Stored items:

(* ===== verification/LibcFacts.v ===== *)
(** * Facts about the C library functions

    What [strtoul] returns on a number, that printing and reading numbers are
    inverse, and how the splitting functions relate to concatenation. *)
From S2P Require Import Prelude Ctype Libc.
Import Ctype Libc.

(** A C string holds no NUL character. *)
Definition no_nul (s : cstring) : Prop := ~ In NUL s.

Module LibcFacts.

(** ** Numbers *)

(** The number a whole string denotes in a base; [None] when a character is
    not a digit. *)
Fixpoint digits_value (base acc : Z) (s : cstring) : option Z :=
  match s with
  | [] => Some acc
  | c :: r => match digit_in base c with
              | Some d => digits_value base (acc * base + d) r
              | None => None
              end
  end.
Definition number (base : Z) (s : cstring) : option Z :=
  match s with [] => None | _ => digits_value base 0 s end.

Lemma no_nul_cons c s : no_nul (c :: s) <-> c <> NUL /\ no_nul s.
Proof. unfold no_nul. simpl. naive_solver. Qed.

Lemma no_nul_head s : no_nul s -> Ascii.eqb (cget s 0) NUL = true <-> s = [].
Proof.
  intros Hs. rewrite Ascii.eqb_eq. destruct s as [|c s]; [done|].
  apply no_nul_cons in Hs as [Hc _]. unfold cget; simpl. naive_solver.
Qed.

Lemma scan_digits_spec base s : forall acc, no_nul s ->
  let '(v, rest) := scan_digits base acc s in
  no_nul rest /\ digits_value base acc s = if Ascii.eqb (cget rest 0) NUL then Some v else None.
Proof.
  induction s as [|c s IH]; intros acc Hs; simpl; [done|].
  pose proof Hs as Hs'. apply no_nul_cons in Hs' as [Hc Hs'].
  destruct (digit_in base c) as [d|]; [by apply IH|]. split; [done|].
  unfold cget; simpl. destruct (Ascii.eqb_spec c NUL); [done|done].
Qed.

Lemma digit_in_value c d base : digit_in base c = Some d -> digit_value c = Some d /\ 0 <= d < base.
Proof.
  unfold digit_in, digit_value. repeat case_match; intros; simplify_eq; split; try done; lia.
Qed.

Lemma digits_value_nonneg base s : forall acc v, 0 <= base -> 0 <= acc ->
  digits_value base acc s = Some v -> 0 <= v.
Proof.
  induction s as [|c s IH]; intros acc v Hb Ha; simpl; [congruence|].
  destruct (digit_in base c) as [d|] eqn:E; [|done]. apply digit_in_value in E as [_ Hd].
  intros Hv. eapply IH; [| |exact Hv]; nia.
Qed.

Definition is_digit_char (c : ascii) : bool := digit_spec (uchar c).

(** A digit of base ten is neither white space nor a sign. *)
Lemma digit_char_facts c : is_digit_char c = true ->
  isspace c = false /\ Ascii.eqb c "-" = false /\ Ascii.eqb c "+" = false /\
  is_Some (digit_in 10 c) /\ c <> NUL.
Proof.
  intros Hc.
  assert (H : (negb (is_digit_char c) ||
    (negb (isspace c) && negb (Ascii.eqb c "-") && negb (Ascii.eqb c "+")
     && bool_decide (is_Some (digit_in 10 c)) && negb (Ascii.eqb c NUL))) = true).
  { clear Hc. revert c. apply char_forall. vm_compute. reflexivity. }
  rewrite Hc in H. simpl in H. rewrite !andb_true_iff, !negb_true_iff in H.
  destruct H as [[[[H1 H2] H3] H4] H5]. apply bool_decide_eq_true in H4.
  apply Ascii.eqb_neq in H5. done.
Qed.

Lemma skip_space_head c s : isspace c = false -> skip_space (c :: s) = c :: s.
Proof. intros Hc. simpl. by rewrite Hc. Qed.

(** The value of a decimal conversion is the number denoted, saturated. *)
Definition saturate (bits v : Z) : Z := Z.min v (2 ^ bits - 1).

Lemma strtou_10 bits c s :
  0 < bits -> no_nul (c :: s) -> is_digit_char c = true ->
  let '(v, rest) := strtou bits (c :: s) 10 in
  match number 10 (c :: s) with
  | Some x => Ascii.eqb (cget rest 0) NUL = true /\ v = saturate bits x /\ 0 <= x
  | None => Ascii.eqb (cget rest 0) NUL = false
  end.
Proof.
  intros Hb Hn Hc. pose proof (digit_char_facts c Hc) as (Hsp & Hm & Hp & [d Hd] & _).
  unfold strtou, strto_subject. rewrite skip_space_head, Hm, Hp by done.
  assert (Hpre : (match s with
    | x :: dd :: _ => if (10 =? 16) && Ascii.eqb c "0" && (Ascii.eqb x "x" || Ascii.eqb x "X")
                         && bool_decide (is_Some (digit_in 16 dd)) then drop 2 (c :: s) else c :: s
    | _ => c :: s end) = c :: s) by (by destruct s as [|? [|]]).
  rewrite Hpre, Hd. pose proof (scan_digits_spec 10 (c :: s) 0 Hn) as Hs.
  destruct (scan_digits 10 0 (c :: s)) as [v rest]. destruct Hs as [_ Hs].
  change (number 10 (c :: s)) with (digits_value 10 0 (c :: s)).
  pose proof (digits_value_nonneg 10 (c :: s) 0) as Hv. rewrite Hs in Hv |- *.
  destruct (Ascii.eqb (cget rest 0) NUL); [|done]. specialize (Hv v ltac:(lia) ltac:(lia) eq_refl).
  split; [done|]. split; [|done]. unfold saturate.
  pose proof (Z.pow_pos_nonneg 2 bits). destruct (Z.leb_spec (2 ^ bits) v); lia.
Qed.

(** The same for a hexadecimal conversion of a text with its prefix. *)
Lemma strtou_16 bits r :
  0 < bits -> no_nul r ->
  let '(v, rest) := strtou bits (str "0x" ++ r) 16 in
  match number 16 r with
  | Some x => Ascii.eqb (cget rest 0) NUL = true /\ v = saturate bits x /\ 0 <= x
  | None => Ascii.eqb (cget rest 0) NUL = false
  end.
Proof.
  intros Hb Hn. unfold strtou, strto_subject.
  replace (skip_space (str "0x" ++ r)) with ("0"%char :: "x"%char :: r) by reflexivity.
  cbv beta iota. change (Ascii.eqb "0" "-") with false. change (Ascii.eqb "0" "+") with false.
  cbv iota. destruct r as [|d r].
  - simpl. change (digit_in 16 "0") with (Some 0). change (digit_in 16 "x") with (@None Z). done.
  - change ((16 =? 16) && Ascii.eqb "0" "0" && (Ascii.eqb "x" "x" || Ascii.eqb "x" "X")) with true.
    cbn [andb drop]. destruct (digit_in 16 d) as [v0|] eqn:Ed.
    + rewrite bool_decide_true by done. rewrite Ed.
      pose proof (scan_digits_spec 16 (d :: r) 0 Hn) as Hs.
      destruct (scan_digits 16 0 (d :: r)) as [v rest]. destruct Hs as [_ Hs].
      change (number 16 (d :: r)) with (digits_value 16 0 (d :: r)).
      pose proof (digits_value_nonneg 16 (d :: r) 0) as Hv. rewrite Hs in Hv |- *.
      destruct (Ascii.eqb (cget rest 0) NUL); [|done].
      specialize (Hv v ltac:(lia) ltac:(lia) eq_refl). split; [done|]. split; [|done].
      unfold saturate. pose proof (Z.pow_pos_nonneg 2 bits).
      destruct (Z.leb_spec (2 ^ bits) v); lia.
    + rewrite bool_decide_false by (by intros [? ?]).
      change (digit_in 16 "0") with (Some 0). cbv iota. simpl.
      change (digit_in 16 "0") with (Some 0). change (digit_in 16 "x") with (@None Z). simpl.
      rewrite Ed. done.
Qed.

(** ** Printing *)

Lemma digits_value_app base l1 : forall a l2,
  digits_value base a (l1 ++ l2) =
  match digits_value base a l1 with Some v => digits_value base v l2 | None => None end.
Proof.
  induction l1 as [|c l1 IH]; intros a l2; simpl; [done|]. by destruct (digit_in base c).
Qed.

Lemma digit_in_char base d : 0 <= d < base -> base <= 16 -> digit_in base (digit_char d) = Some d.
Proof.
  intros Hd Hb. unfold digit_in.
  assert (E : digit_value (digit_char d) = Some d).
  { assert (H : (negb (d <? 16) || bool_decide (digit_value (digit_char d) = Some d)) = true).
    { assert (Hbyte : is_byte d) by (unfold is_byte; lia). clear Hd Hb. revert d Hbyte.
      apply byte_forall. vm_compute. reflexivity. }
    apply orb_true_iff in H as [H|H]; [lia|]. by apply bool_decide_eq_true in H. }
  rewrite E. by destruct (Z.ltb_spec d base); [|lia].
Qed.

(** Characters printed in a base are its digits. *)
Definition base_digit (base : Z) (c : ascii) : Prop := exists d, 0 <= d < base /\ c = digit_char d.

Lemma print_digits_spec base fuel : forall n acc,
  2 <= base <= 16 -> 0 <= n < base ^ Z.of_nat fuel -> (0 < fuel)%nat ->
  exists ds, print_digits fuel base n acc = ds ++ acc /\ ds <> [] /\
    Forall (base_digit base) ds /\
    digits_value base 0 ds = Some n.
Proof.
  induction fuel as [|fuel IH]; intros n acc Hb Hn Hf; [lia|]. cbn [print_digits].
  assert (Hm : 0 <= n mod base < base) by (apply Z.mod_pos_bound; lia).
  destruct (Z.eqb_spec (n / base) 0) as [Hq|Hq].
  - exists [digit_char (n mod base)]. split_and!; [done|done| |].
    + repeat constructor. by exists (n mod base).
    + simpl. rewrite digit_in_char by lia. f_equal. pose proof (Z.div_mod n base). nia.
  - assert (Hlt : 0 <= n / base < base ^ Z.of_nat fuel).
    { split; [apply Z.div_pos; lia|]. apply Z.div_lt_upper_bound; [lia|].
      rewrite <- Z.pow_succ_r, <- Nat2Z.inj_succ by lia. lia. }
    destruct fuel as [|fuel']; [simpl in Hlt; lia|].
    destruct (IH (n / base) (digit_char (n mod base) :: acc) Hb Hlt ltac:(lia))
      as (ds & E & Hne & Hd & Hv).
    exists (ds ++ [digit_char (n mod base)]). rewrite E, <- app_assoc. split_and!; [done| | |].
    + by destruct ds.
    + apply Forall_app_2; [done|]. repeat constructor. by exists (n mod base).
    + rewrite digits_value_app, Hv. simpl. rewrite digit_in_char by lia. f_equal.
      pose proof (Z.div_mod n base). nia.
Qed.

Lemma number_nonnil base s v : s <> [] -> digits_value base 0 s = Some v -> number base s = Some v.
Proof. by destruct s. Qed.

Lemma print_u_spec n : 0 <= n < 2 ^ 64 ->
  print_u n <> [] /\ Forall (base_digit 10) (print_u n) /\ number 10 (print_u n) = Some n.
Proof.
  intros Hn. destruct (print_digits_spec 10 64 n []) as (ds & E & Hne & Hd & Hv); [lia|lia|lia|].
  unfold print_u. rewrite E, app_nil_r. split_and!; auto using number_nonnil.
Qed.

Lemma print_x_spec n : 0 <= n < 2 ^ 64 ->
  print_x n <> [] /\ Forall (base_digit 16) (print_x n) /\ number 16 (print_x n) = Some n.
Proof.
  intros Hn. destruct (print_digits_spec 16 64 n []) as (ds & E & Hne & Hd & Hv); [lia|lia|lia|].
  unfold print_x. rewrite E, app_nil_r. split_and!; auto using number_nonnil.
Qed.

(** A digit of a base up to sixteen is an alphanumeric character. *)
Definition alnum (c : ascii) : bool := digit_spec (uchar c) || alpha_spec (uchar c).

Lemma base_digit_alnum base c : base <= 16 -> base_digit base c -> alnum c = true.
Proof.
  intros Hb (d & Hd & ->).
  assert (H : (negb (d <? 16) || alnum (digit_char d)) = true).
  { assert (Hbyte : is_byte d) by (unfold is_byte; lia). clear Hd Hb. revert d Hbyte.
    apply byte_forall. vm_compute. reflexivity. }
  apply orb_true_iff in H as [H|H]; [lia|done].
Qed.

Lemma base_digit_10 c : base_digit 10 c -> is_digit_char c = true.
Proof.
  intros (d & Hd & ->).
  assert (H : (negb (d <? 10) || is_digit_char (digit_char d)) = true).
  { assert (Hbyte : is_byte d) by (unfold is_byte; lia). clear Hd. revert d Hbyte.
    apply byte_forall. vm_compute. reflexivity. }
  apply orb_true_iff in H as [H|H]; [lia|done].
Qed.

(** An alphanumeric character is none of a given set of separators. *)
Lemma alnum_not c d : alnum c = true -> alnum d = false -> c <> d.
Proof. intros ? ? ->. congruence. Qed.

(** ** Splitting *)

Lemma strsep_app a c b : ~ In c a -> strsep (a ++ c :: b) c = (a, Some b).
Proof.
  induction a as [|x a IH]; simpl; intros Hn; [by rewrite Ascii.eqb_refl|].
  destruct (Ascii.eqb_spec x c); [naive_solver|]. by rewrite IH by naive_solver.
Qed.

Lemma strsep_none a c : ~ In c a -> strsep a c = (a, None).
Proof.
  induction a as [|x a IH]; simpl; intros Hn; [done|].
  destruct (Ascii.eqb_spec x c); [naive_solver|]. by rewrite IH by naive_solver.
Qed.

Lemma tokens_app a c b : ~ In c a -> tokens (a ++ c :: b) c = a :: tokens b c.
Proof.
  induction a as [|x a IH]; simpl; intros Hn; [by rewrite Ascii.eqb_refl|].
  destruct (Ascii.eqb_spec x c); [naive_solver|]. by rewrite IH by naive_solver.
Qed.

Lemma tokens_none a c : ~ In c a -> tokens a c = [a].
Proof.
  induction a as [|x a IH]; simpl; intros Hn; [done|].
  destruct (Ascii.eqb_spec x c); [naive_solver|]. by rewrite IH by naive_solver.
Qed.

Lemma split_last_none a c : ~ In c a -> split_last a c = None.
Proof.
  induction a as [|x a IH]; simpl; intros Hn; [done|]. rewrite IH by naive_solver.
  destruct (Ascii.eqb_spec x c); naive_solver.
Qed.

Lemma split_last_app a c b : ~ In c b -> split_last (a ++ c :: b) c = Some (a, b).
Proof.
  intros Hb. induction a as [|x a IH]; simpl.
  - by rewrite split_last_none, Ascii.eqb_refl.
  - by rewrite IH.
Qed.

Lemma strchr_none s c : ~ In c s <-> strchr s c = None.
Proof.
  induction s as [|x s IH]; simpl; [tauto|]. destruct (Ascii.eqb_spec x c); naive_solver.
Qed.

Lemma strchr_app a c b : ~ In c a -> strchr (a ++ c :: b) c = Some (c :: b).
Proof.
  induction a as [|x a IH]; simpl; intros Hn; [by rewrite Ascii.eqb_refl|].
  destruct (Ascii.eqb_spec x c); [naive_solver|]. by apply IH; naive_solver.
Qed.

Lemma strchr_some s c : In c s <-> is_Some (strchr s c).
Proof.
  pose proof (strchr_none s c) as H. destruct (strchr s c) eqn:E.
  - split; [eauto|]. intros _. destruct (in_dec ascii_dec c s); naive_solver.
  - split; [naive_solver|]. by intros [? ?].
Qed.

(** ** Case-insensitive comparison *)
Lemma strcase_eq_refl s : strcase_eq s s = true.
Proof. by apply bool_decide_eq_true. Qed.

Lemma strncase_eq_app key s : strncase_eq (key ++ s) key (length key) = true.
Proof. unfold strncase_eq. rewrite take_app_length, firstn_all. by apply bool_decide_eq_true. Qed.

End LibcFacts.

● **Exercise aim**
What you return must be an exact retyping of the lines above starting at the line with "(** Characters printed" and ending at the line with "exists ds, print_digits", and nothing besides.

● **Task answer**
(** Characters printed in a base are its digits. *)
Definition base_digit (base : Z) (c : ascii) : Prop := exists d, 0 <= d < base /\ c = digit_char d.

Lemma print_digits_spec base fuel : forall n acc,
  2 <= base <= 16 -> 0 <= n < base ^ Z.of_nat fuel -> (0 < fuel)%nat ->
  exists ds, print_digits fuel base n acc = ds ++ acc /\ ds <> [] /\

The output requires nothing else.